More importantly, how many of my patients, and my colleagues’ patients, with my variety pack of seemingly unrelated symptoms, ought to have ME/CFS added to their problem list? An estimated one to two million Americans have ME/CFS, but over ninety percent are currently undiagnosed or misdiagnosed.

The syndrome was first recognized in the 1800s. Scholarly groups gave it various names—neurasthenia (late 1800s), atypical poliomyelitis (1930-1950s), epidemic neuromyasthenia (emphasizing muscle pains), ME (myalgic encephalomyelitis), chronic Epstein-Barr virus syndrome (1970-1980s), chronic fatigue syndrome (1988), CFIDS (chronic fatigue immune dysfunction syndrome), and SEID (systemic exertion intolerance disease). Each attempt to define the disease enhanced our current understanding of ME/CFS. Unfortunately, there is still no single diagnostic test, no single proven cause, and no single treatment option for this complex disease.

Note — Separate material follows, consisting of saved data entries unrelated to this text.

(* ===== verification/ChanLog.v ===== *)
(** * Writers behind a channel ([dlog/socklog.go], [FormatLogWriter] of [dlog/pattlog.go])

    Loggers send their records into a channel with a bounded buffer; a goroutine takes
    them out, one after the other, until the channel is closed and empty or it fails.
    What it does with a record is the parameter [consume]. *)

From S2P Require Import Prelude GoStd GoStrings GoTime DlogFormat DlogConsole.
Import DlogFormat.

Module ChanLog.

Section writer.
(** What the goroutine works on; [false] ends it. *)
Context {W : Type}.
Variable consume : LogRecord -> W -> W * bool.
Variable finish : W -> W.

(** The buffer, whether the channel is closed and the goroutine runs, the record at
    which it failed, and the records whose sends have ended, in their order. *)
Record State : Type := mkState {
  queue : list LogRecord; closed : bool; running : bool; failed : option LogRecord; world : W;
  written : list LogRecord; taken : list LogRecord
}.

Definition init (w : W) : State := mkState [] false true None w [] [].

(** A send that has to wait is made by a later step; one that waits when the channel is
    closed panics. *)
(* [dlog/socklog.go:19-21] SocketLogWriter.LogWrite *)
Definition LogWrite (rec : LogRecord) (s : State) : option State :=
  if closed s then None
  else if len (queue s) <? DlogConsole.LogBufferLength
  then Some (mkState (queue s ++ [rec]) (closed s) (running s) (failed s) (world s) (written s ++ [rec]) (taken s))
  else None.

(** A turn of the loop. *)
(* [dlog/socklog.go:43-56] NewSocketLogWriter, the goroutine *)
Definition turn (s : State) : option State :=
  if negb (running s) then None
  else
    match queue s with
    | rec :: q =>
        let '(w, ok) := consume rec (world s) in
        Some (if ok : bool then mkState q (closed s) true (failed s) w (written s) (taken s ++ [rec])
              else mkState q (closed s) false (Some rec) (finish w) (written s) (taken s))
    | [] => if closed s then Some (mkState [] true false (failed s) (finish (world s)) (written s) (taken s)) else None
    end.

(** [Close] of a channel that is closed panics. *)
Definition Close (s : State) : option State :=
  if closed s then None else Some (mkState (queue s) true (running s) (failed s) (world s) (written s) (taken s)).

Inductive label : Type := Written (rec : LogRecord) | Turned | Closed.

Inductive step : State -> label -> State -> Prop :=
| step_write s rec s' : LogWrite rec s = Some s' -> step s (Written rec) s'
| step_turn s s' : turn s = Some s' -> step s Turned s'
| step_close s s' : Close s = Some s' -> step s Closed s'.

Definition lost (s : State) : list LogRecord := match failed s with Some rec => [rec] | None => [] end.

Definition inv (s : State) : Prop :=
  written s = taken s ++ lost s ++ queue s /\ len (queue s) <= DlogConsole.LogBufferLength /\
  (failed s ≠ None -> running s = false).

Lemma step_inv s l s' : inv s -> step s l s' -> inv s'.
Proof.
  intros (Hw & Hb & Hf) Hs. destruct Hs as [s rec s' H|s s' H|s s' H].
  - unfold LogWrite in H. destruct (closed s); [done|]. destruct (Z.ltb_spec (len (queue s)) DlogConsole.LogBufferLength); [|done].
    injection H as <-. split_and!; cbn; [by rewrite Hw, <- !app_assoc| |done]. rewrite len_app. change (len [rec]) with 1. lia.
  - unfold turn in H. destruct (running s) eqn:Er; [|done]. cbn in H.
    assert (failed s = None) as Hn by (destruct (failed s); [exfalso; by assert (true = false) by (by apply Hf)|done]).
    unfold lost in Hw. rewrite Hn in Hw. destruct (queue s) as [|rec q] eqn:Eq.
    + destruct (closed s); [|done]. injection H as <-. unfold inv, lost. cbn. by rewrite Hn.
    + destruct (consume rec (world s)) as [w [|]]; injection H as <-; unfold inv, lost; cbn; rewrite ?Hn;
        rewrite len_cons in Hb; split_and!; try done; try lia. by rewrite Hw, <- app_assoc.
  - unfold Close in H. destruct (closed s); [done|]. by injection H as <-.
Qed.

Lemma chan_reachable w ls s : steps step (init w) ls s -> inv s.
Proof.
  apply (steps_invariant step inv); [intros a l b; apply step_inv|]. split_and!; [done| |done].
  by vm_compute.
Qed.

(** The records are taken in the order they were written, each once, and at most the
    one at which the goroutine fails is lost on the way. *)
Lemma taken_in_order w ls s : steps step (init w) ls s ->
  exists q, written s = taken s ++ lost s ++ q /\ len q <= DlogConsole.LogBufferLength.
Proof. intros (Hw & Hb & _)%chan_reachable. by exists (queue s). Qed.

(** What is written to a goroutine that is gone stays in the buffer; *)
Lemma stopped_keeps s ls s' : running s = false -> steps step s ls s' ->
  running s' = false /\ exists more, queue s' = queue s ++ more /\ written s' = written s ++ more /\
    world s' = world s /\ taken s' = taken s.
Proof.
  intros Hr Hs. induction Hs as [s|s l s1 ls s2 Hst _ IH]; [split; [done|]; exists []; by rewrite !app_nil_r|].
  assert (running s1 = false /\ exists more, queue s1 = queue s ++ more /\ written s1 = written s ++ more /\
    world s1 = world s /\ taken s1 = taken s) as (H1 & m1 & Hq & Hw & Hwo & Ht).
  { destruct Hst as [s rec s' H|s s' H|s s' H].
    - unfold LogWrite in H. destruct (closed s); [done|]. destruct (_ <? _); [|done]. injection H as <-. split; [done|]. by exists [rec].
    - unfold turn in H. by rewrite Hr in H.
    - unfold Close in H. destruct (closed s); [done|]. injection H as <-. split; [done|]. exists []. by rewrite !app_nil_r. }
  destruct (IH H1) as (H2 & m2 & Hq2 & Hw2 & Hwo2 & Ht2). split; [done|]. exists (m1 ++ m2).
  rewrite Hq2, Hw2, Hwo2, Ht2, Hq, Hw, Hwo, Ht. by rewrite !app_assoc.
Qed.

(** One failure of the goroutine and the program stands still: after it no record
    is handed on any more, at most as many can be written as the buffer holds, and
    once it is full every logger that writes to it waits, and waits until the
    channel is closed, which panics in it. *)
Theorem failed_writer_blocks w ls s ls' s' rec : steps step (init w) ls s -> failed s = Some rec -> steps step s ls' s' ->
  taken s' = taken s /\ world s' = world s /\
  (exists more, written s' = written s ++ more /\ len more <= DlogConsole.LogBufferLength) /\
  (len (queue s') = DlogConsole.LogBufferLength ->
    forall r ls'' s'', steps step s' ls'' s'' -> LogWrite r s'' = None /\ Forall (eq Closed) ls'').
Proof.
  intros (Hw & Hb & Hf)%chan_reachable Hfail Hs. assert (running s = false) as Hr by (apply Hf; by rewrite Hfail).
  assert (inv s') as (Hw' & Hb' & _). { eapply (steps_invariant step inv); [intros a l b; apply step_inv|by split_and!|exact Hs]. }
  destruct (stopped_keeps s ls' s' Hr Hs) as (Hr' & more & Hq & Hwr & Hwo & Ht). split_and!; try done.
  - exists more. split; [done|]. rewrite Hq, len_app in Hb'. pose proof (len_nonneg (queue s)). lia.
  - intros Hfull r ls'' s'' Hs''. clear -Hr' Hfull Hs''. induction Hs'' as [s|s l s1 ls s2 Hst _ IH].
    + split; [|done]. unfold LogWrite. destruct (closed s); [done|]. by rewrite (proj2 (Z.ltb_ge _ _)) by lia.
    + assert (l = Closed /\ running s1 = false /\ queue s1 = queue s) as (-> & H1 & H2).
      { destruct Hst as [s rec s' H|s s' H|s s' H].
        - unfold LogWrite in H. destruct (closed s); [done|]. by rewrite (proj2 (Z.ltb_ge _ _)) in H by lia.
        - unfold turn in H. by rewrite Hr' in H.
        - unfold Close in H. destruct (closed s); [done|]. by injection H as <-. }
      rewrite H2 in IH. destruct (IH H1 Hfull). split; [done|]. by constructor.
Qed.

End writer.

(** ** The socket *)

(** What was sent, whether the socket is open, and how often a failure was reported. *)
Record Socket : Type := mkSocket { sent : list (list byte); sock_open : bool; reported : nat }.

Section socket.
Variables (Marshal : LogRecord -> list byte + string) (Write : list (list byte) -> list byte -> option string) (proto : string).

(* [dlog/socklog.go:45-55] NewSocketLogWriter, a record *)
Definition send_record (rec : LogRecord) (s : Socket) : Socket * bool :=
  match Marshal rec with
  | inr _ => (mkSocket (sent s) (sock_open s) (S (reported s)), false)
  | inl js =>
      match Write (sent s) js with
      | Some _ => (mkSocket (sent s) (sock_open s) (S (reported s)), false)
      | None => (mkSocket (sent s ++ [js]) (sock_open s) (reported s), true)
      end
  end.

(** Only a stream is closed. *)
(* [dlog/socklog.go:37-41] NewSocketLogWriter, the end *)
Definition close_socket (s : Socket) : Socket :=
  if String.eqb proto "tcp" then mkSocket (sent s) false (reported s) else s.

(** What is on the wire is the JSON of the records taken. *)
Lemma sent_is_taken ls s : steps (step send_record close_socket) (init (mkSocket [] true 0)) ls s ->
  Forall2 (fun rec js => Marshal rec = inl js) (taken s) (sent (world s)).
Proof.
  apply (steps_invariant (step send_record close_socket) (fun s => Forall2 (fun rec js => Marshal rec = inl js) (taken s) (sent (world s))));
    [|constructor].
  intros a l b HI Hs. destruct Hs as [s' rec s'' H|s' s'' H|s' s'' H].
  - unfold LogWrite in H. destruct (closed s'); [done|]. destruct (_ <? _); [|done]. by injection H as <-.
  - unfold turn in H. destruct (running s'); [|done]. cbn in H. assert (forall w, sent (close_socket w) = sent w) as Hc
      by (intros w; unfold close_socket; by destruct (String.eqb _ _)).
    destruct (queue s') as [|rec q]; [destruct (closed s'); [|done]; injection H as <-; cbn; by rewrite Hc|].
    unfold send_record in H. destruct (Marshal rec) as [js|] eqn:Em; [destruct (Write (sent (world s')) js)|]; injection H as <-;
      cbn; rewrite ?Hc; try done. by apply Forall2_app; [|constructor].
  - unfold Close in H. destruct (closed s'); [done|]. by injection H as <-.
Qed.
End socket.

(** ** The writer of formats *)

Section formats.
Variable format : string.

(** The text that was written, and the cache; a panic of the formatting ends the
    program. *)
(* [dlog/pattlog.go:144-148] FormatLogWriter.run *)
Definition print_record (rec : LogRecord) (s : string * formatCacheType) : (string * formatCacheType) * bool :=
  match FormatLogRecord format (Some rec) s.2 with
  | (Ret text, cache) => ((s.1 +:+ text, cache), true)
  | (Panic _, cache) => ((s.1, cache), false)
  end.

(* [dlog/pattlog.go:135-142] NewFormatLogWriter *)
Definition NewFormatLogWriter : State (W := string * formatCacheType) := init (EmptyString, new_cache).
End formats.

(** ** A socket that breaks *)

Module Broken.

Definition rec (m : string) : LogRecord := mkRecord 0 (GoTime.mkTime 0 0) EmptyString m EmptyString EmptyString EmptyString EmptyString.
Definition json (r : LogRecord) : list byte + string := inl (String.list_byte_of_string (Message r)).
Definition once (sent : list (list byte)) (_ : list byte) : option string :=
  match sent with [] => None | _ => Some "broken pipe"%string end.
Abbreviation step_ := (step (send_record json once) (close_socket "tcp")).

Definition run : list label := [Written (rec "a"); Turned; Written (rec "b"); Turned].

Lemma failed_writer_blocks_witness : exists s s', steps step_ (init (mkSocket [] true 0)) run s /\
  steps step_ s [Written (rec "c")] s' /\ sent (world s') = [String.list_byte_of_string "a"] /\ sock_open (world s') = false.
Proof.
  pose (w := mkSocket [String.list_byte_of_string "a"] false 1).
  pose (s4 := mkState [] false false (Some (rec "b")) w [rec "a"; rec "b"] [rec "a"]).
  pose (s5 := mkState [rec "c"] false false (Some (rec "b")) w [rec "a"; rec "b"; rec "c"] [rec "a"]).
  assert (steps step_ (init (mkSocket [] true 0)) run s4) as Hrun.
  { econstructor; [apply step_write; reflexivity|]. econstructor; [apply step_turn; reflexivity|].
    econstructor; [apply step_write; reflexivity|]. econstructor; [apply step_turn; reflexivity|]. constructor. }
  assert (steps step_ s4 [Written (rec "c")] s5) as H2 by (econstructor; [apply step_write; reflexivity|constructor]).
  exists s4, s5. split; [exact Hrun|]. split; [exact H2|].
  destruct (failed_writer_blocks (send_record json once) (close_socket "tcp") (mkSocket [] true 0) run s4
    [Written (rec "c")] s5 (rec "b") Hrun eq_refl H2) as (_ & Hw & _). rewrite Hw. done.
Defined.

End Broken.

End ChanLog.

Is there any utility in identifying and naming such an amorphous syndrome? For suffering patients, I believe there is. Absolutely. Correctly naming a problem, even if it’s inscrutable and incurable, gives context to sufferers and their families. The right name functions as an anchor point for healthcare providers laboring to understand and treat their patients’ symptoms. Identifying and documenting this difficult syndrome, whenever possible, is the right and loving thing to do. But if there’s no cure, what does it matter? I asked Edna St. Vincent Millay, and this was her reply.

Love is Not All

By Edna St. Vincent Millay (1892-1950)

Love is not all: it is not meat nor drink

Nor slumber nor a roof against the rain;

Nor yet a floating spar to men that sink

And rise and sink and rise and sink again;

Love can not fill the thickened lung with breath,

Nor clean the blood, nor set the fractured bone;

Yet many a man is making friends with death

Even as I speak, for lack of love alone.

It may well be that in a difficult hour,

Pinned down by pain and moaning for release,

Or nagged by want past resolution’s power,

I might be driven to sell your love for peace,

Or trade the memory of this night for food.

It may well be. I do not think I would.